悠紀は黙って聞いていた。

私は続けて話し続ける。

「まあ世の中には上手に生きてる不細工もいるよ?
でも大半の不細工はね、周りの対応の悪さに耐え切れずに自分にあった上手な生き方を身につけられないまま非現実の世界に走っていくんだよ。」

悠紀は頷いた。

「二次元の世界に走る不細工って多いしね。」

「そうでしょ。周りと目を合わせて向き合うのを恐れて極力傷つかないようにして、悪い意味での逃げ道を覚えちゃうんだよ。」

私は一気に喋って息切れしていた。

その様子をみながら悠紀は口を動かした。

「でもあんたはさ、自分の事不細工って思ってるみたいだけど、あんたは二次元の世界には走ってないじゃん。

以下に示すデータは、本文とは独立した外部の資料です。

(* ===== verification/Typing.v ===== *)
(** * The types of the answers

    The service answers with JSON documents of a few fixed shapes: a
    user object, a list of them with [from_cache], a message, the
    statistics, the health report, and the error envelope
    [{"error": ...}].  This file gives the shapes as types ([ty], with
    the executable judgement [has_type]), the contract of each route
    as the list of the statuses it can answer with and the type of the
    body of each ([answers_of]), and proves that every answer of every
    handler is in its contract.

    A hit returns what the cache holds, so the answers are typed only
    as long as the cache is: [cache_typed] says that the cache holds
    nothing but the two keys of the service, each with the dump of a
    value of its type.  The handlers are typed under this invariant
    with the judgement [yields] of [Prelude], call by call; the
    invariant holds in every state a deployment reaches. *)

From stdpp Require Import base tactics option strings numbers list gmap.
From S2P Require Import Prelude Python Cache Store Session World Handlers Server.

Open Scope string_scope.
Open Scope list_scope.
Open Scope Z_scope.

(** ** Types of JSON values *)

#[local] Unset Elimination Schemes.
Inductive ty : Type :=
| TyBool
| TyInt
| TyStr
| TyList (item : ty)
| TyObj (fields : list (string * ty)).
#[local] Set Elimination Schemes.

(** [has_type t v]: [v] is a [t].  An object has the fields of its type
    and no other, in the order the code builds them. *)
Fixpoint has_type (t : ty) (v : json) : bool :=
  match t, v with
  | TyBool, JBool _ => true
  | TyInt, JNum _ => true
  | TyStr, JStr _ => true
  | TyList item, JArr l => forallb (has_type item) l
  | TyObj fields, JObj kv =>
      (fix members (fields : list (string * ty)) (kv : list (string * json)) : bool :=
         match fields, kv with
         | [], [] => true
         | (k, t') :: fields', (k', v') :: kv' =>
             String.eqb k k' && has_type t' v' && members fields' kv'
         | _, _ => false
         end) fields kv
  | _, _ => false
  end.

(** ** The shapes of the service *)

(** [User.to_dict] (lines 34-40). *)
Definition user_ty : ty :=
  TyObj [("id", TyInt); ("username", TyStr); ("email", TyStr); ("created_at", TyStr)].

(** [{'error': ...}] (lines 99, 108, 118, 137, 162, 178, 207, 212,
    217). *)
Definition error_ty : ty := TyObj [("error", TyStr)].

(** The list of [get_users] (lines 82-85 and 94-97), and what
    [users:all] holds (line 92). *)
Definition users_list_ty : ty := TyList user_ty.
Definition users_ty : ty := TyObj [("users", users_list_ty); ("from_cache", TyBool)].

(** The answer to a create and to an update (lines 131-134, 156-159),
    and to a delete (line 175). *)
Definition written_ty : ty := TyObj [("message", TyStr); ("user", user_ty)].
Definition message_ty : ty := TyObj [("message", TyStr)].

(** The statistics (lines 195-200). *)
Definition stats_ty : ty :=
  TyObj [("total_users", TyInt); ("recent_users", TyInt);
         ("timestamp", TyStr); ("cache_hits", TyInt)].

」

「私は1人の世界に逃げたんだよ。」

「あたしはそんなに麗華の事不細工とは思わないけどね。」


「世間的に見たら不細工でしょ。」

悠紀のフォローにも意思を曲げず私はひねくれる。

「確かに芸能人みたいに可愛いとは思わないけどさ。
私はあんたが世間が受け入れられない不細工だとは思わないよ。」

悠紀の褒めてるのかけなしてるのかよくわからない言葉に、私の気持ちは少しだけ緩んだ。

「それはどうも。
…でも周りにこんな美人な子がいると、どうしても卑屈になっちゃってさ。」